WORK ORDER
Once the line with "- intros line" is found in the entries below, repeat it and each following line exactly, up to and including the line with "- apply trim_padding_None". Add no other lines.

RECORDS FOR THE EXERCISE
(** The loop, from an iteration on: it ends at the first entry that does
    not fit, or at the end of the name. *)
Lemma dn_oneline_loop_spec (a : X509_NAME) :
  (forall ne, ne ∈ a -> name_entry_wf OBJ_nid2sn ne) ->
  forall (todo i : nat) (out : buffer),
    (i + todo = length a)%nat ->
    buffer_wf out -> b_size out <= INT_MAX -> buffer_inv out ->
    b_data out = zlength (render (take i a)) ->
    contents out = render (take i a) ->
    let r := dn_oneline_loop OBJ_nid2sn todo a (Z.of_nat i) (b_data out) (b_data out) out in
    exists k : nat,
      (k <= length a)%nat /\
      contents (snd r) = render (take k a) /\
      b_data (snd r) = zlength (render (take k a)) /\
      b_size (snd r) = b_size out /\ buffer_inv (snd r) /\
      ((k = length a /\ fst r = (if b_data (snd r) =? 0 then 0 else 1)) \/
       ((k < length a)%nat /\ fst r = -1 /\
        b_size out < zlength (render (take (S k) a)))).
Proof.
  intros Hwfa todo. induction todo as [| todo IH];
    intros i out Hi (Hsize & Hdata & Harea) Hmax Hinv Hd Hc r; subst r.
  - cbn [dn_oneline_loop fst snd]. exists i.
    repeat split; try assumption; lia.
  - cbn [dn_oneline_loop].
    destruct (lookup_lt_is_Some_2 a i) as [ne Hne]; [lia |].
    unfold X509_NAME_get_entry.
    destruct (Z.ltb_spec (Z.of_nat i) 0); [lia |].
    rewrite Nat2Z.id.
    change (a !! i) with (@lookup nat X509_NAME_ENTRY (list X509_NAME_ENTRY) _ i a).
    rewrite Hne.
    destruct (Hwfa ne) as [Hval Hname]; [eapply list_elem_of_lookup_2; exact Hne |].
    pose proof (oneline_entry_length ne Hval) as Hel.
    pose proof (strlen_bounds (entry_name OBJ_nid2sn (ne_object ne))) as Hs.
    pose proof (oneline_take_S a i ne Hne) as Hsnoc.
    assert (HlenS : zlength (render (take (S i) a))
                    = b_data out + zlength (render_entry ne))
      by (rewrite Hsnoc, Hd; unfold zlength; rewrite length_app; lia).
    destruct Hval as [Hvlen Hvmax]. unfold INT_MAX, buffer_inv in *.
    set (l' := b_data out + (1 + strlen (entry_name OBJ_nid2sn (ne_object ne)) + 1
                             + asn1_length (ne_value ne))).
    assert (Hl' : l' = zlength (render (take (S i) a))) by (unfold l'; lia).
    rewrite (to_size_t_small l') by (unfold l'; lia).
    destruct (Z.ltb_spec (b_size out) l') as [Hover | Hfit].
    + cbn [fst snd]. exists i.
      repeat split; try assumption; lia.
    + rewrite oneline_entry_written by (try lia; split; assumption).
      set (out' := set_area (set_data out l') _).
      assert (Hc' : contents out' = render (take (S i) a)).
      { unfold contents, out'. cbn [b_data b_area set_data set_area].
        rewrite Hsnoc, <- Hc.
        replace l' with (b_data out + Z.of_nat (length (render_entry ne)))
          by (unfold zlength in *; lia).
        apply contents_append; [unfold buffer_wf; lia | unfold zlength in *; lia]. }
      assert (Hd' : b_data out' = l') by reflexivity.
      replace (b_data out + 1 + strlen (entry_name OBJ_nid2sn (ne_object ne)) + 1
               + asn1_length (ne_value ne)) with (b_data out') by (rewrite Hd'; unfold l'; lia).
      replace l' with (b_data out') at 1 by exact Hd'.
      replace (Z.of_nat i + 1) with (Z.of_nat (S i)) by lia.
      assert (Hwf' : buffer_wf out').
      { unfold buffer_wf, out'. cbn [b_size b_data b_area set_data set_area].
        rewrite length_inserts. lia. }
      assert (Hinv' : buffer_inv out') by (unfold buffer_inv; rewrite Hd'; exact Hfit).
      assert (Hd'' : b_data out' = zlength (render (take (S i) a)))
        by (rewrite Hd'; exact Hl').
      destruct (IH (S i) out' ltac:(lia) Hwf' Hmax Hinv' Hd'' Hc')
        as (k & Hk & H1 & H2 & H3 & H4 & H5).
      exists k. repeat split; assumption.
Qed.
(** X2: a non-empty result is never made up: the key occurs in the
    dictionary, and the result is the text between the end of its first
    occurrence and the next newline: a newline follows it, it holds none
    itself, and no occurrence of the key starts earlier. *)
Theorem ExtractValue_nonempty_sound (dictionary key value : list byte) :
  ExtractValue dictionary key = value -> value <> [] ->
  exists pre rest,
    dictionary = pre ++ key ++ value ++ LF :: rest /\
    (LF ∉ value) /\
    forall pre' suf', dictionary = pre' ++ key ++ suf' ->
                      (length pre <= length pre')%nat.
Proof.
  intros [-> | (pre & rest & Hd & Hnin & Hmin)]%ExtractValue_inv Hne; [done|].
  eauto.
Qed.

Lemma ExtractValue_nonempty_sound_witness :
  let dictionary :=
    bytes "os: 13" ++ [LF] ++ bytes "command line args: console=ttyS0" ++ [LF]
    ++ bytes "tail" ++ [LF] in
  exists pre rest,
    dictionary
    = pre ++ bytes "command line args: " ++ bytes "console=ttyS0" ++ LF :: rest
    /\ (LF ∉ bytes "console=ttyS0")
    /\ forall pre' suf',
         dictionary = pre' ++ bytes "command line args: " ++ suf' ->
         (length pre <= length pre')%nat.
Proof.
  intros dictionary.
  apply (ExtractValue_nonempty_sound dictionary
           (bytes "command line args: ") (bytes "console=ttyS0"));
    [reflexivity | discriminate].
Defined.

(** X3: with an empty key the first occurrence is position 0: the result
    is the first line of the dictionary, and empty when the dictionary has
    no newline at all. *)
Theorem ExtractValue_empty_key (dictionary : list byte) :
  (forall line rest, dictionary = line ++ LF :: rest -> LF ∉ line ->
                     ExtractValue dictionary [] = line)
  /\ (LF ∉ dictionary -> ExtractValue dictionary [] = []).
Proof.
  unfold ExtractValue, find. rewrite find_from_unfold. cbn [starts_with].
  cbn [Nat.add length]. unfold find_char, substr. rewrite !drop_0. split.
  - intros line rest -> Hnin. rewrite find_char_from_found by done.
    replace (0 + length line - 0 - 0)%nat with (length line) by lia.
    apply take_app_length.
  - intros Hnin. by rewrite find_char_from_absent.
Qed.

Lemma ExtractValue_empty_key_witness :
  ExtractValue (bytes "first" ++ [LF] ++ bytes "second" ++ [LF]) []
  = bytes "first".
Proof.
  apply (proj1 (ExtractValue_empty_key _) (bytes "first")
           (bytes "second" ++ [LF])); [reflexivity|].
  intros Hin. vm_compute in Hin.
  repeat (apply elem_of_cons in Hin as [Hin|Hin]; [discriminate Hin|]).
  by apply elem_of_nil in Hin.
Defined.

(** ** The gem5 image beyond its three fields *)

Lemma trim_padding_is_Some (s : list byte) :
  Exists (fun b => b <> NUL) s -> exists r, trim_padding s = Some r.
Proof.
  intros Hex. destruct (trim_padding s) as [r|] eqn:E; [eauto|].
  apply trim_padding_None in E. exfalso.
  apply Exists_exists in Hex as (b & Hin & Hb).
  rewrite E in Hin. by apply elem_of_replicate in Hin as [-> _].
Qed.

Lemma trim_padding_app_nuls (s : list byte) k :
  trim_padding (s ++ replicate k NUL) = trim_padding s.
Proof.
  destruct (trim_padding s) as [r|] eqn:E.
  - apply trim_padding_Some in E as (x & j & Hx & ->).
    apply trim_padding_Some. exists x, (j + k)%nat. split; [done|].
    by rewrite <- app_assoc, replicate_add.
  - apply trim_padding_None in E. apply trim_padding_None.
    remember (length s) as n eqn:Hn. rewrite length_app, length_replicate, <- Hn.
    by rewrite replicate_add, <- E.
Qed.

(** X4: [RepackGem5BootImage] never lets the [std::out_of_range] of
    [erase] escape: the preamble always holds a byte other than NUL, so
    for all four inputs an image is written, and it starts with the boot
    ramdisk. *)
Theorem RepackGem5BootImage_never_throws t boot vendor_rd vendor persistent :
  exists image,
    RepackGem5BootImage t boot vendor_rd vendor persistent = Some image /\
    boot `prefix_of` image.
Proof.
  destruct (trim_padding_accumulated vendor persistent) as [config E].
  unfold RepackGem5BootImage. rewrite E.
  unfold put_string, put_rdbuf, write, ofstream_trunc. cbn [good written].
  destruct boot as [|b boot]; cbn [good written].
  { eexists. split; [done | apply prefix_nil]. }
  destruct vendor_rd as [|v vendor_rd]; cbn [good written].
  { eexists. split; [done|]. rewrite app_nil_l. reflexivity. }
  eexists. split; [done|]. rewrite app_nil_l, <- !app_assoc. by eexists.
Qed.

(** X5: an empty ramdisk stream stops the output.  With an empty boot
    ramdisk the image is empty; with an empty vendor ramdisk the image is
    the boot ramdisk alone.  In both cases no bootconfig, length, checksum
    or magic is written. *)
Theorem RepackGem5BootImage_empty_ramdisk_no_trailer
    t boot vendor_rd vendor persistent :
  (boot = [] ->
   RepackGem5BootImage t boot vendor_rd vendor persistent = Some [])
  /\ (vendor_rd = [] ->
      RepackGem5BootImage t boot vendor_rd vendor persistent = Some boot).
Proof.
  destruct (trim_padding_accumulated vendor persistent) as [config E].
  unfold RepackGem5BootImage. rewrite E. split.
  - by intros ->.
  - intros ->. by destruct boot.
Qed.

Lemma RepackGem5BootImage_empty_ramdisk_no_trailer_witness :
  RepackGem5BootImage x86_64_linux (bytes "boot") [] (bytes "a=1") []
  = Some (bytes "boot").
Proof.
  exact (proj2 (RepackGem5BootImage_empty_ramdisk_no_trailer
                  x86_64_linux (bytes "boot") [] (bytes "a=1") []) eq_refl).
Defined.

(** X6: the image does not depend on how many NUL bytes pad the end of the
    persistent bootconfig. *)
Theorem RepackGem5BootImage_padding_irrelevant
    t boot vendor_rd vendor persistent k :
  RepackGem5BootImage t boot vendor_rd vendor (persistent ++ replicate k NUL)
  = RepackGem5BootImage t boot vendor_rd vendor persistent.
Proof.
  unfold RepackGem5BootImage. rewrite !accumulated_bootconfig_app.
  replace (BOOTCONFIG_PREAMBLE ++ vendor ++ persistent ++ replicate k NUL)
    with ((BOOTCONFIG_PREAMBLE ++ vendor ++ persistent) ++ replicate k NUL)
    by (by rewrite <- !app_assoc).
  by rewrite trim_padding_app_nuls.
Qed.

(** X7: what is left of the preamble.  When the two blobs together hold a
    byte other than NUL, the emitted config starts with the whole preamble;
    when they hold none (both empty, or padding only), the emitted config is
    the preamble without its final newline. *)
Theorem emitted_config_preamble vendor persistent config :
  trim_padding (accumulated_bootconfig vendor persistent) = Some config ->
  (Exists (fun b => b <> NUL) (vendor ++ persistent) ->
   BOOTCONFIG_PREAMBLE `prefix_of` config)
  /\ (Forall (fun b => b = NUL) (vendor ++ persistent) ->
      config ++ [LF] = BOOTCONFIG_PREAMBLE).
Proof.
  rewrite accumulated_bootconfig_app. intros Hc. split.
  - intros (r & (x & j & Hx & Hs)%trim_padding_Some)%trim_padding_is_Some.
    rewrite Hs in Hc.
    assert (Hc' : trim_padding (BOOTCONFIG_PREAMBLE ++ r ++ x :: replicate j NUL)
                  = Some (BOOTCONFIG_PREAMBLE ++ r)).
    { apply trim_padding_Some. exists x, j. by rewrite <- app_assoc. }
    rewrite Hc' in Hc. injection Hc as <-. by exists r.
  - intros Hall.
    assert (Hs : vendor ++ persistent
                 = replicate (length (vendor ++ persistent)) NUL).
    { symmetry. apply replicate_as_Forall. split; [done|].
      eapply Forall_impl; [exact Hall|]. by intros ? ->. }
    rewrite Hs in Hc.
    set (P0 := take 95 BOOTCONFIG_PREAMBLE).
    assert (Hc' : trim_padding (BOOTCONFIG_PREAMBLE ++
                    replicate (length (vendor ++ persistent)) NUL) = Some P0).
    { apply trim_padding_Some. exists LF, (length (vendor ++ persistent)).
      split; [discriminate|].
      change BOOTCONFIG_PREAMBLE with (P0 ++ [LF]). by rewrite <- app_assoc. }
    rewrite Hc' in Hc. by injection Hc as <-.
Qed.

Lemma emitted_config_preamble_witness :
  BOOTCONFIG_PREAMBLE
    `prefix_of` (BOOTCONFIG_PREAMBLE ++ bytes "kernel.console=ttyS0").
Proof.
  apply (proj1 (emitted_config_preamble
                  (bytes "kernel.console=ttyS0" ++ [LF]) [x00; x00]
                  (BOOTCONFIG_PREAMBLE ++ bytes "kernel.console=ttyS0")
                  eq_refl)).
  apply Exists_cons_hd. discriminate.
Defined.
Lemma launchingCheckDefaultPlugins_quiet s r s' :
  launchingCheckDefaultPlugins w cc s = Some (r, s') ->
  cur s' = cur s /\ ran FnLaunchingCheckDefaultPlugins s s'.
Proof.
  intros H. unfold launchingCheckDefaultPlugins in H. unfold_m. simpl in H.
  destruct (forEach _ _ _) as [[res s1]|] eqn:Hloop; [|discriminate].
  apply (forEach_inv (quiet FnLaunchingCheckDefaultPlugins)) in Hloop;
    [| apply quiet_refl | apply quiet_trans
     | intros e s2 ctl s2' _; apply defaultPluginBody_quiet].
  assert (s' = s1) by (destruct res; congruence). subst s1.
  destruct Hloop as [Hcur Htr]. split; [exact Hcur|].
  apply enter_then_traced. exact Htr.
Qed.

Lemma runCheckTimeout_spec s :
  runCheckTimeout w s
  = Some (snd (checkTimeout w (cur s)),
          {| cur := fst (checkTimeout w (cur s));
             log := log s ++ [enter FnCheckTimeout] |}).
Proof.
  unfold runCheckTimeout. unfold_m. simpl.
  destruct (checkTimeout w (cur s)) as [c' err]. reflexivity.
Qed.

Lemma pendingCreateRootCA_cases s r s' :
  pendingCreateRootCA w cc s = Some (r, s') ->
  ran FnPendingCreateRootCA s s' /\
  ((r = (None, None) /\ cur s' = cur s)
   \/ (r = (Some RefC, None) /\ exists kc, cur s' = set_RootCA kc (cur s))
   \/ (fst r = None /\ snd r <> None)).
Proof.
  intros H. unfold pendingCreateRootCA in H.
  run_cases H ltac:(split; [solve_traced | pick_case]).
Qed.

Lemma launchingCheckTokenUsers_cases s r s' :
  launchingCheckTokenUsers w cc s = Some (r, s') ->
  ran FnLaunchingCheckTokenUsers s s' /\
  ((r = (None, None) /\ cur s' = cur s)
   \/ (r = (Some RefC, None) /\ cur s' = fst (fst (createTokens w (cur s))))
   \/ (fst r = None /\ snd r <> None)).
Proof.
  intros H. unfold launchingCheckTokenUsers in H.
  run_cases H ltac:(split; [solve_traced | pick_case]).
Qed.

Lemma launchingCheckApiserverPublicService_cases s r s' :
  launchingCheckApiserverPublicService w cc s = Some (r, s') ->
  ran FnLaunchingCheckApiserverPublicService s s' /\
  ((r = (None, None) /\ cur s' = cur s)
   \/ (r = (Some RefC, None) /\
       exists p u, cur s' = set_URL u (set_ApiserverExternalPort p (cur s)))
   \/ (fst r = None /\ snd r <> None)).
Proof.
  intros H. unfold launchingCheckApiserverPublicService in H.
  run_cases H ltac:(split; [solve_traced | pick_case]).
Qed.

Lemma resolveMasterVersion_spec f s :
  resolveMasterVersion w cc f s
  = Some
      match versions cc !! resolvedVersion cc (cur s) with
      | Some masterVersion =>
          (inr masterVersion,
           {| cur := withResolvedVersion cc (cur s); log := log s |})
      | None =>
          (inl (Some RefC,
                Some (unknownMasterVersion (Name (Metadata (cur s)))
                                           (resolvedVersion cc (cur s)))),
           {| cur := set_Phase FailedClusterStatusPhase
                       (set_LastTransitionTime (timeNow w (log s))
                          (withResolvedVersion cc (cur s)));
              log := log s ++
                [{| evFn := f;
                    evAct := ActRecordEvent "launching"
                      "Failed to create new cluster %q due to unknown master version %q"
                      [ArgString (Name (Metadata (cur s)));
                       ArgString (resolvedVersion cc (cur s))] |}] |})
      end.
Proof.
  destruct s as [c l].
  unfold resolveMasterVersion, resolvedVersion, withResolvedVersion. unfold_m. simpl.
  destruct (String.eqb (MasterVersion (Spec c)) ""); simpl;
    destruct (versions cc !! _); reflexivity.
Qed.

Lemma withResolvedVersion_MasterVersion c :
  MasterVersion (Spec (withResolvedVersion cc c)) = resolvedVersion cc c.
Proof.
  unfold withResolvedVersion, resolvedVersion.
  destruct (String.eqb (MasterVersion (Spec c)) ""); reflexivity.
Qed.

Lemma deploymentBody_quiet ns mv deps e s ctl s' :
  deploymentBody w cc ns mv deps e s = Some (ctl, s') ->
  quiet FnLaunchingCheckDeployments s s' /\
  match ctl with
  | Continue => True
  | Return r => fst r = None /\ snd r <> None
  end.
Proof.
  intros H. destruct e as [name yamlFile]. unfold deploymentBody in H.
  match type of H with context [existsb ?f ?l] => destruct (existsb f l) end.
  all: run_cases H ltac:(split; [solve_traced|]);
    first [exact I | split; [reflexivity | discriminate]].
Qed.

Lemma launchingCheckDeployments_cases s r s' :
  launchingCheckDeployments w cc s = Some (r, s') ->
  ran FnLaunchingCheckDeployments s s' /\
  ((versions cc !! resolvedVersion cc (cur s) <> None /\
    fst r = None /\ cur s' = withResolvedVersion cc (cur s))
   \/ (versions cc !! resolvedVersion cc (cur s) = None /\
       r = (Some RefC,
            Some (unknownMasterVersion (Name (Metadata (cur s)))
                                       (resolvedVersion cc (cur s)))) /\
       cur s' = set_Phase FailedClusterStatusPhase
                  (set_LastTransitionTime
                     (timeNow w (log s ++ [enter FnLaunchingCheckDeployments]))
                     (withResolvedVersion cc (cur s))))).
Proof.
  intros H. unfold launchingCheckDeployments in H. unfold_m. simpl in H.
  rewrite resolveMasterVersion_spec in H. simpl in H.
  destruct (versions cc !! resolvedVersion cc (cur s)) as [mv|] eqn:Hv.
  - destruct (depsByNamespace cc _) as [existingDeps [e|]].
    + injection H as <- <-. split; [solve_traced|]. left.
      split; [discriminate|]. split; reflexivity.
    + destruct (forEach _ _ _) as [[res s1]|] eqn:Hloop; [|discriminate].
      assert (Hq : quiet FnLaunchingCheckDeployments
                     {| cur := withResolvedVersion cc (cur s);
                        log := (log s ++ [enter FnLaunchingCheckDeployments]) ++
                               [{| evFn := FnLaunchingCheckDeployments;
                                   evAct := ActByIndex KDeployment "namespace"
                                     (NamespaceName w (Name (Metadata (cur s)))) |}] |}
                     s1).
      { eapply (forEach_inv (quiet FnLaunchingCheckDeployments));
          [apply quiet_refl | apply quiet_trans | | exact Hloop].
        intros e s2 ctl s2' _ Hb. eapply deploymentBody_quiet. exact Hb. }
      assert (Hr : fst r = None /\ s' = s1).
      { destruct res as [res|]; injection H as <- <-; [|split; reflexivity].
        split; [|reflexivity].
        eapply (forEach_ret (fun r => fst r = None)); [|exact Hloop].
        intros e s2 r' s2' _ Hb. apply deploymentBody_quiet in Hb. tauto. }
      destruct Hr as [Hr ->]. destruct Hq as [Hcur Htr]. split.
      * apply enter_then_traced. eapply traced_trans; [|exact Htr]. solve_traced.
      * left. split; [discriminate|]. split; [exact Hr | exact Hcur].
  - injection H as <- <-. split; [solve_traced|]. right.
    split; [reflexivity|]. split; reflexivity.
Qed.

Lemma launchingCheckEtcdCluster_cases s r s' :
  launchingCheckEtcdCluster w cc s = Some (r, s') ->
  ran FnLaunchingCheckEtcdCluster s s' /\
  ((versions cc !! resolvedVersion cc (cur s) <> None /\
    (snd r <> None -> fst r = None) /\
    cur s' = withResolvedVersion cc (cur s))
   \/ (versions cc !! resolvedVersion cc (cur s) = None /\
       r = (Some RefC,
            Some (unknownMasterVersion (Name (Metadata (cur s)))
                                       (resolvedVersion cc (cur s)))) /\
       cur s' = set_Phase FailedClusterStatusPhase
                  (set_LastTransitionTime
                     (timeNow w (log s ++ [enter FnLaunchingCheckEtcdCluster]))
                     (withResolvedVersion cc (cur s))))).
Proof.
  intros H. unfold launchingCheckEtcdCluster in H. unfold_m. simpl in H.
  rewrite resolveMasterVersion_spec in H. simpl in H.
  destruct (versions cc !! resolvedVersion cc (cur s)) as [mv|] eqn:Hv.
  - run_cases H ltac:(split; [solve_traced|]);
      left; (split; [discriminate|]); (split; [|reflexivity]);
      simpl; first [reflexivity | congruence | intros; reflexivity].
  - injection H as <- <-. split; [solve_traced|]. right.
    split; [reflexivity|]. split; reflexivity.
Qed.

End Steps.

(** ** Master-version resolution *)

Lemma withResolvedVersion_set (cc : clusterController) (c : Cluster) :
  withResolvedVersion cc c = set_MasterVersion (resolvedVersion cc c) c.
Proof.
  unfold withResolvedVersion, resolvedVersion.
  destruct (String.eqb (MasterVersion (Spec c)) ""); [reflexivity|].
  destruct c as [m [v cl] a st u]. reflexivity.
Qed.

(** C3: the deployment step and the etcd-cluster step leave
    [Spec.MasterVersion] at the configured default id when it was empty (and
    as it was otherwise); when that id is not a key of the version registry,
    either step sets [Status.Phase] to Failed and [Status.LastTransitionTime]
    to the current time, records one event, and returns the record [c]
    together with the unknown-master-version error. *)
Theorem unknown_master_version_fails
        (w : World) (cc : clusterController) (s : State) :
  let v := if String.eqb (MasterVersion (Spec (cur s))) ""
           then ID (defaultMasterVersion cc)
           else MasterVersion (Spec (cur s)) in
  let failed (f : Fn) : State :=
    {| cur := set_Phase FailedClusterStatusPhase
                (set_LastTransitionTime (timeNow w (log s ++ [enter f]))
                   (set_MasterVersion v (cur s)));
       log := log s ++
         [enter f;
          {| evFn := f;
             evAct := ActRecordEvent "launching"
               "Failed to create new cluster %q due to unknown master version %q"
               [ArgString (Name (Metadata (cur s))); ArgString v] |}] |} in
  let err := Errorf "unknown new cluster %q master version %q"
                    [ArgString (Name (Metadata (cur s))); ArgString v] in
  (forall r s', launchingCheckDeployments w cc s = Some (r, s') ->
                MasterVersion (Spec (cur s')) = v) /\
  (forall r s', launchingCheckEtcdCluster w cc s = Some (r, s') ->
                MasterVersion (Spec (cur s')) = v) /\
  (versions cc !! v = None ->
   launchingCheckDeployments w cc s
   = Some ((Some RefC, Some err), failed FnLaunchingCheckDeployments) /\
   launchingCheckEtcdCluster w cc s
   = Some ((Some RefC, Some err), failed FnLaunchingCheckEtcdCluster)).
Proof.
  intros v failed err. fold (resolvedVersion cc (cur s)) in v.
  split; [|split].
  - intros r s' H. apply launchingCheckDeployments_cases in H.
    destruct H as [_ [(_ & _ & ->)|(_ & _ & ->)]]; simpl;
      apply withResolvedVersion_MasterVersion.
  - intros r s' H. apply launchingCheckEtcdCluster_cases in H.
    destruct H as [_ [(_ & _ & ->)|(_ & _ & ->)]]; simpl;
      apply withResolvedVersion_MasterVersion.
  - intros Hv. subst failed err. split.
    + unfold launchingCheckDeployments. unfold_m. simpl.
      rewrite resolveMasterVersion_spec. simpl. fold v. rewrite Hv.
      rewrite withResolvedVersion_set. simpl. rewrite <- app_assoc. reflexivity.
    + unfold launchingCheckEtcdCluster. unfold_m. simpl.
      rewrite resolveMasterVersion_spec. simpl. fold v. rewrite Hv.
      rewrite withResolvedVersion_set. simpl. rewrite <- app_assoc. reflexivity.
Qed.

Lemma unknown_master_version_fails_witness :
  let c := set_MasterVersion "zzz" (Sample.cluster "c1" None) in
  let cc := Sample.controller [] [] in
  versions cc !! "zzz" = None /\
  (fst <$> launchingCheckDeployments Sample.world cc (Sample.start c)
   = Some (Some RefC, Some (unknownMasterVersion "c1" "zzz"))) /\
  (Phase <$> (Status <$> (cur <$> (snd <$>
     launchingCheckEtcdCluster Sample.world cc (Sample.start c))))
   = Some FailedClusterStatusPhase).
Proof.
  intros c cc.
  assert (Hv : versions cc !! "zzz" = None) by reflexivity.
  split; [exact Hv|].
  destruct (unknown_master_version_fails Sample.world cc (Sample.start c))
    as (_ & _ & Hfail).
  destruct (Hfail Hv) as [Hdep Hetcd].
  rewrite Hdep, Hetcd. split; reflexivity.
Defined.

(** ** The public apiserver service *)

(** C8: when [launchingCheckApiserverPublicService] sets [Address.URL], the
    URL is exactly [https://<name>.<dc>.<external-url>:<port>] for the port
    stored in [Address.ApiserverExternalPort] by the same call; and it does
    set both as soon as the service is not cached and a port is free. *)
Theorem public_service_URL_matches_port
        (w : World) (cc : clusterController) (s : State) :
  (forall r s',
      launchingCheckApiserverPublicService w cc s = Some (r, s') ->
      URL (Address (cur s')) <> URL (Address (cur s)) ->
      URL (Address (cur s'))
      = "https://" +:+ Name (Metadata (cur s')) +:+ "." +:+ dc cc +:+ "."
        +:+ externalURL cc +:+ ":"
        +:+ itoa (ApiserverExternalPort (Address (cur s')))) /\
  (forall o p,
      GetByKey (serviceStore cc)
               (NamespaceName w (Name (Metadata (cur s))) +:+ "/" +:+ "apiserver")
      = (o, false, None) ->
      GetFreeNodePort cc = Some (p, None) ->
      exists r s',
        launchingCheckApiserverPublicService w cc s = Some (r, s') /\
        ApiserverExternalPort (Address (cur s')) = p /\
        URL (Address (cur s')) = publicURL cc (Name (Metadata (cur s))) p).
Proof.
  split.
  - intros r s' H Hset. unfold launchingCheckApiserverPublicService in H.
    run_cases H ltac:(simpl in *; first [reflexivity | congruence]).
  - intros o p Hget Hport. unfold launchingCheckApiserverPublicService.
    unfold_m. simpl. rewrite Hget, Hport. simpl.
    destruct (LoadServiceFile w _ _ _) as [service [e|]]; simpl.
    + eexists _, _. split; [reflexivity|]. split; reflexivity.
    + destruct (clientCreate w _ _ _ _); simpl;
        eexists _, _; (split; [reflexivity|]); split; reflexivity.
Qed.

FINAL ANSWER
  - intros line rest -> Hnin. rewrite find_char_from_found by done.
    replace (0 + length line - 0 - 0)%nat with (length line) by lia.
    apply take_app_length.
  - intros Hnin. by rewrite find_char_from_absent.
Qed.

Lemma ExtractValue_empty_key_witness :
  ExtractValue (bytes "first" ++ [LF] ++ bytes "second" ++ [LF]) []
  = bytes "first".
Proof.
  apply (proj1 (ExtractValue_empty_key _) (bytes "first")
           (bytes "second" ++ [LF])); [reflexivity|].
  intros Hin. vm_compute in Hin.
  repeat (apply elem_of_cons in Hin as [Hin|Hin]; [discriminate Hin|]).
  by apply elem_of_nil in Hin.
Defined.

(** ** The gem5 image beyond its three fields *)

Lemma trim_padding_is_Some (s : list byte) :
  Exists (fun b => b <> NUL) s -> exists r, trim_padding s = Some r.
Proof.
  intros Hex. destruct (trim_padding s) as [r|] eqn:E; [eauto|].
  apply trim_padding_None in E. exfalso.
  apply Exists_exists in Hex as (b & Hin & Hb).
  rewrite E in Hin. by apply elem_of_replicate in Hin as [-> _].
Qed.

Lemma trim_padding_app_nuls (s : list byte) k :
  trim_padding (s ++ replicate k NUL) = trim_padding s.
Proof.
  destruct (trim_padding s) as [r|] eqn:E.
  - apply trim_padding_Some in E as (x & j & Hx & ->).
    apply trim_padding_Some. exists x, (j + k)%nat. split; [done|].
    by rewrite <- app_assoc, replicate_add.
  - apply trim_padding_None in E. apply trim_padding_None.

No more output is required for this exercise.